EXERCISE OBJECTIVE: Copy the records below word for word. Stop after the line that contains "Fixpoint last_byte (s".

DATA TO PROCESS:

--------

(** * wos: invoice amounts, request signing and sweeps of the Wallet of
    Satoshi client

    A shallow embedding of the Go package [wos] (invoice amount decoding,
    [SimpleSigner], [Wallet.PostRequest], the payment and sweep methods and
    [Reader.BalanceAndFee]) together with the properties its design notes state
    about them.

    Go strings are byte sequences: they are modelled by [string], whose
    characters are the 256 values of [ascii].  [uint64] values are modelled by
    [Z] with the wrap-around modulo [2^64] written out, [float64] values by the
    binary64 primitive floats, each operation being rounded on its own (no
    fused multiply-add).

    The first part holds the definitions: the functions of the package, the
    collaborators they are given, the vocabulary of the design notes and the
    sample collaborators of the examples.  The second part holds the
    properties. *)

From Stdlib Require Import ZArith List Bool Ascii String Lia.
From Stdlib Require Import DecimalString DecimalN DecimalPos DecimalFacts.
From Stdlib Require Import Floats.PrimFloat Floats.SpecFloat Floats.FloatOps.
Import ListNotations.

Set Warnings "-inexact-float".

Local Open Scope string_scope.
Local Open Scope Z_scope.

(** ** Bytes and strings *)

(** The numeric value of a byte. *)
Definition byte_val (c : ascii) : Z := Z.of_N (N_of_ascii c).

(** [len(s)] *)
Definition len (s : string) : Z := Z.of_nat (String.length s).

(** The last byte of a non-empty string, [s[len(s)-1]]. *)
Fixpoint last_byte (s : string) : option ascii :=
  match s with
  | EmptyString => None
  | String c EmptyString => Some c
  | String _ rest => last_byte rest
  end.

(** All bytes but the last one, [s[:len(s)-1]]. *)
Fixpoint drop_last (s : string) : string :=
  match s with
  | EmptyString => EmptyString
  | String _ EmptyString => EmptyString
  | String c rest => String c (drop_last rest)
  end.

Definition uint64_modulus : Z := 2 ^ 64.

(** Arithmetic of Go's [uint64]: results are reduced modulo [2^64]. *)
Definition u64 (x : Z) : Z := x mod uint64_modulus.
Definition u64_mul (x y : Z) : Z := u64 (x * y).
Definition u64_add (x y : Z) : Z := u64 (x + y).

(** Arithmetic of Go's [byte]. *)
Definition u8_sub (x y : Z) : Z := (x - y) mod 256.

(** ** Errors *)

(** The package's sentinel errors, created once by [errors.New] and
    compared by identity. *)
Inductive sentinel : Type :=
| InvalidInvoice
| NoAmount
| FixedAmount.

Definition sentinel_eqb (a b : sentinel) : bool :=
  match a, b with
  | InvalidInvoice, InvalidInvoice => true
  | NoAmount, NoAmount => true
  | FixedAmount, FixedAmount => true
  | _, _ => false
  end.

(** The two failure kinds of package [strconv]. *)
Inductive NumErr : Type :=
| ErrSyntax
| ErrRange.

(** Error values.  The rendered text of an error is not modelled: an error
    built by [fmt.Errorf] keeps its format string and the operand of [%w], the
    operands of [%s], [%d], [%c] and [%.8f] only contribute to the text.

    - [Sentinel s]: one of the package variables;
    - [errorString format]: the fresh value that [errors.New] or
      [fmt.Errorf] returns when no error is wrapped;
    - [wrapError format e]: the [*fmt.wrapError] whose [Unwrap] is [e];
    - [wrapErrors format e1 e2]: the value that [fmt.Errorf] returns for two
      [%w] verbs, whose [Unwrap] is the list of [e1] and [e2];
    - [NumError f num k]: a [*strconv.NumError];
    - [Foreign msg]: an error of a collaborator (bech32, JSON, transport),
      which wraps no sentinel of this package. *)
Inductive error : Type :=
| Sentinel (s : sentinel)
| errorString (format : string)
| wrapError (format : string) (err : error)
| wrapErrors (format : string) (err1 err2 : error)
| NumError (Func Num : string) (Err : NumErr)
| Foreign (msg : string).

Definition ErrInvalidInvoice : error := Sentinel InvalidInvoice.
Definition ErrNoAmount : error := Sentinel NoAmount.
Definition ErrFixedAmount : error := Sentinel FixedAmount.

(** [fmt.Errorf(format, ...)] with a single [%w] verb whose operand is
    [operand].  A nil operand is printed as [%!w(<nil>)] and nothing is
    wrapped: the result is then a plain error value. *)
Definition Errorf_w (format : string) (operand : option error) : error :=
  match operand with
  | Some e => wrapError format e
  | None => errorString format
  end.

(** [fmt.Errorf(format, ...)] without a [%w] verb. *)
Definition Errorf (format : string) : error := errorString format.

(** [errors.Is(err, target)] for a target among the package's sentinels: walks
    the [Unwrap] chain of [err] and compares by identity. *)
Fixpoint error_is (e : error) (target : sentinel) : bool :=
  match e with
  | Sentinel s => sentinel_eqb s target
  | wrapError _ inner => error_is inner target
  | wrapErrors _ e1 e2 => error_is e1 target || error_is e2 target
  | errorString _ => false
  | NumError _ _ _ => false
  | Foreign _ => false
  end.

Definition errors_Is (err : option error) (target : sentinel) : bool :=
  match err with
  | None => false
  | Some e => error_is e target
  end.

Definition is_nil (err : option error) : bool :=
  match err with
  | None => true
  | Some _ => false
  end.

(** A Go result pair [(T, error)] of which exactly one side is meaningful. *)
Inductive result (A : Type) : Type :=
| Ok (a : A)
| Err (e : error).
Arguments Ok {A} a.
Arguments Err {A} e.

(** The [error] component of a result pair. *)
Definition err_of {A : Type} (r : result A) : option error :=
  match r with
  | Ok _ => None
  | Err e => Some e
  end.

(** ** strconv.ParseUint(s, 10, 64) *)

Module strconv.

Definition maxUint64 : Z := 2 ^ 64 - 1.

(** [cutoff] is the smallest number such that [cutoff*10 > maxUint64]. *)
Definition cutoff : Z := maxUint64 / 10 + 1.

(** [lower(c)]: the byte with the case bit set. *)
Definition lower (c : Z) : Z := Z.lor c 32.

(** The digit value of a byte, as the loop of [ParseUint] computes it; [None]
    is the [default] branch of its switch. *)
Definition digit_val (c : Z) : option Z :=
  if (48 <=? c) && (c <=? 57) then Some (c - 48)
  else if (97 <=? lower c) && (lower c <=? 122) then Some (lower c - 97 + 10)
  else None.

(** The loop of [ParseUint] over the bytes of the input, for base 10 and
    64 bits; [n] is the value accumulated so far. *)
Fixpoint parse_loop (cs : string) (n : Z) : NumErr + Z :=
  match cs with
  | EmptyString => inr n
  | String ch rest =>
      match digit_val (byte_val ch) with
      | None => inl ErrSyntax
      | Some d =>
          if d >=? 10 then inl ErrSyntax
          else if n >=? cutoff then inl ErrRange
          else
            let n10 := u64_mul n 10 in
            let n1 := u64_add n10 d in
            if (n1 <? n10) || (n1 >? maxUint64) then inl ErrRange
            else parse_loop rest n1
      end
  end.

Definition ParseUint (s : string) : result Z :=
  match s with
  | EmptyString => Err (NumError "ParseUint" s ErrSyntax)
  | _ =>
      match parse_loop s 0 with
      | inl k => Err (NumError "ParseUint" s k)
      | inr n => Ok n
      end
  end.

End strconv.

(** ** decodeAmount *)

(** [decodeAmount] returns the amount encoded by the provided string in
    millisatoshi. *)
Definition decodeAmount (amount : string) : result Z :=
  match last_byte amount with
  | None => Err (Errorf "amount must be non-empty")
  | Some lastHRPChar =>
      let digit := u8_sub (byte_val lastHRPChar) 48 in
      if (digit >=? 0) && (digit <=? 9) then
        match strconv.ParseUint amount with
        | Err e => Err e
        | Ok btc => Ok (u64_mul (u64_mul btc 100000000) 1000)
        end
      else
        let num := drop_last amount in
        if len num <? 1 then Err (Errorf "number must be non-empty")
        else
          match strconv.ParseUint num with
          | Err e => Err e
          | Ok am =>
              if Ascii.eqb lastHRPChar "p" then
                if am <? 10 then Err (Errorf "minimum amount is 10p")
                else if negb (am mod 10 =? 0) then
                  Err (Errorf "amount %d pBTC not expressible in msat")
                else Ok (am / 10)
              else if Ascii.eqb lastHRPChar "n" then Ok (u64_mul am 100)
              else if Ascii.eqb lastHRPChar "u" then Ok (u64_mul am 100000)
              else if Ascii.eqb lastHRPChar "m" then Ok (u64_mul am 100000000)
              else Err (Errorf "unknown multiplier %c")
          end
  end.

(** ** Reference definition of the amount suffix

    The definitions of this section follow the words of the design notes, not
    the code: they are what [decodeAmount] is compared with. *)

(** An ASCII digit. *)
Definition is_digit (c : ascii) : bool :=
  (48 <=? byte_val c) && (byte_val c <=? 57).

Fixpoint all_digits (s : string) : bool :=
  match s with
  | EmptyString => true
  | String c rest => is_digit c && all_digits rest
  end.

(** The number written by the digits of [s] after the digits that gave
    [acc]. *)
Fixpoint dec_fold (s : string) (acc : Z) : Z :=
  match s with
  | EmptyString => acc
  | String c rest => dec_fold rest (acc * 10 + (byte_val c - 48))
  end.

Definition dec_value (s : string) : Z := dec_fold s 0.

(** "Parsed as an unsigned integer": a non-empty string of digits whose value
    fits the 64 bits of the amount type. *)
Definition parse_unsigned (s : string) : option Z :=
  match s with
  | EmptyString => None
  | _ => if all_digits s && (dec_value s <? uint64_modulus)
         then Some (dec_value s) else None
  end.

(** Why a suffix does not decode. *)
Inductive decode_failure : Type :=
| BadNumber            (* empty or non-numeric magnitude *)
| PicoNotExpressible   (* 'p' with a magnitude below 10 or not divisible by 10 *)
| UnknownMultiplier.   (* a trailing character outside p, n, u, m *)

Inductive ref_result : Type :=
| RefOk (msat : Z)
| RefFail (why : decode_failure).

(** The decoding of a non-empty amount suffix as the design notes define it,
    with exact integer products. *)
Definition decodeAmount_ref (amount : string) : ref_result :=
  match last_byte amount with
  | None => RefFail BadNumber
  | Some c =>
      if is_digit c then
        match parse_unsigned amount with
        | Some B => RefOk (B * 10 ^ 11)
        | None => RefFail BadNumber
        end
      else
        match parse_unsigned (drop_last amount) with
        | None => RefFail BadNumber
        | Some m =>
            if Ascii.eqb c "p" then
              if (10 <=? m) && (m mod 10 =? 0) then RefOk (m / 10)
              else RefFail PicoNotExpressible
            else if Ascii.eqb c "n" then RefOk (m * 100)
            else if Ascii.eqb c "u" then RefOk (m * 100000)
            else if Ascii.eqb c "m" then RefOk (m * 100000000)
            else RefFail UnknownMultiplier
        end
  end.

(** The failure kind that an error of [decodeAmount] stands for. *)
Definition failure_of (e : error) : decode_failure :=
  match e with
  | errorString f =>
      if String.eqb f "unknown multiplier %c" then UnknownMultiplier
      else if String.eqb f "minimum amount is 10p" then PicoNotExpressible
      else if String.eqb f "amount %d pBTC not expressible in msat"
      then PicoNotExpressible
      else BadNumber
  | _ => BadNumber
  end.

(** ** Encoding of amounts

    The encoder is not part of the package; it is the one the design notes
    leave to the test harness: the magnitude of the amount in the chosen unit,
    written in decimal without leading zeros, followed by the unit
    character. *)

Inductive multiplier : Type :=
| Pico | Nano | Micro | Milli | Bitcoin.

(** Decimal representation of a non-negative number. *)
Definition to_decimal (n : Z) : string :=
  NilEmpty.string_of_uint (N.to_uint (Z.to_N n)).

(** [expressible u A]: the amount [A] of millisatoshi is a whole number of
    units [u]; [magnitude u A] is that number. *)
Definition expressible (u : multiplier) (A : Z) : bool :=
  match u with
  | Pico => true
  | Nano => A mod 100 =? 0
  | Micro => A mod 100000 =? 0
  | Milli => A mod 100000000 =? 0
  | Bitcoin => A mod 100000000000 =? 0
  end.

Definition magnitude (u : multiplier) (A : Z) : Z :=
  match u with
  | Pico => A * 10
  | Nano => A / 100
  | Micro => A / 100000
  | Milli => A / 100000000
  | Bitcoin => A / 100000000000
  end.

Definition unit_suffix (u : multiplier) : string :=
  match u with
  | Pico => "p"
  | Nano => "n"
  | Micro => "u"
  | Milli => "m"
  | Bitcoin => ""
  end.

Definition encodeAmount (u : multiplier) (A : Z) : option string :=
  if (0 <=? A) && expressible u A
  then Some (to_decimal (magnitude u A) ++ unit_suffix u)
  else None.

(** ** Strings *)

(** [s[lo:hi]].  Go panics unless [0 <= lo <= hi <= len(s)]; the slices of
    this package are taken within these bounds. *)
Definition slice (s : string) (lo hi : Z) : string :=
  substring (Z.to_nat lo) (Z.to_nat (hi - lo)) s.

(** [s[lo:]] *)
Definition slice_from (s : string) (lo : Z) : string :=
  slice s lo (len s).

Fixpoint contains_byte (chars : string) (c : ascii) : bool :=
  match chars with
  | EmptyString => false
  | String d rest => Ascii.eqb c d || contains_byte rest c
  end.

Fixpoint IndexAny_from (s chars : string) (i : Z) : Z :=
  match s with
  | EmptyString => -1
  | String c rest =>
      if contains_byte chars c then i else IndexAny_from rest chars (i + 1)
  end.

--------

SOLUTION FOR THIS EXERCISE:
(** * wos: invoice amounts, request signing and sweeps of the Wallet of
    Satoshi client

    A shallow embedding of the Go package [wos] (invoice amount decoding,
    [SimpleSigner], [Wallet.PostRequest], the payment and sweep methods and
    [Reader.BalanceAndFee]) together with the properties its design notes state
    about them.

    Go strings are byte sequences: they are modelled by [string], whose
    characters are the 256 values of [ascii].  [uint64] values are modelled by
    [Z] with the wrap-around modulo [2^64] written out, [float64] values by the
    binary64 primitive floats, each operation being rounded on its own (no
    fused multiply-add).

    The first part holds the definitions: the functions of the package, the
    collaborators they are given, the vocabulary of the design notes and the
    sample collaborators of the examples.  The second part holds the
    properties. *)

From Stdlib Require Import ZArith List Bool Ascii String Lia.
From Stdlib Require Import DecimalString DecimalN DecimalPos DecimalFacts.
From Stdlib Require Import Floats.PrimFloat Floats.SpecFloat Floats.FloatOps.
Import ListNotations.

Set Warnings "-inexact-float".

Local Open Scope string_scope.
Local Open Scope Z_scope.

(** ** Bytes and strings *)

(** The numeric value of a byte. *)
Definition byte_val (c : ascii) : Z := Z.of_N (N_of_ascii c).

(** [len(s)] *)
Definition len (s : string) : Z := Z.of_nat (String.length s).

(** The last byte of a non-empty string, [s[len(s)-1]]. *)
Fixpoint last_byte (s : string) : option ascii :=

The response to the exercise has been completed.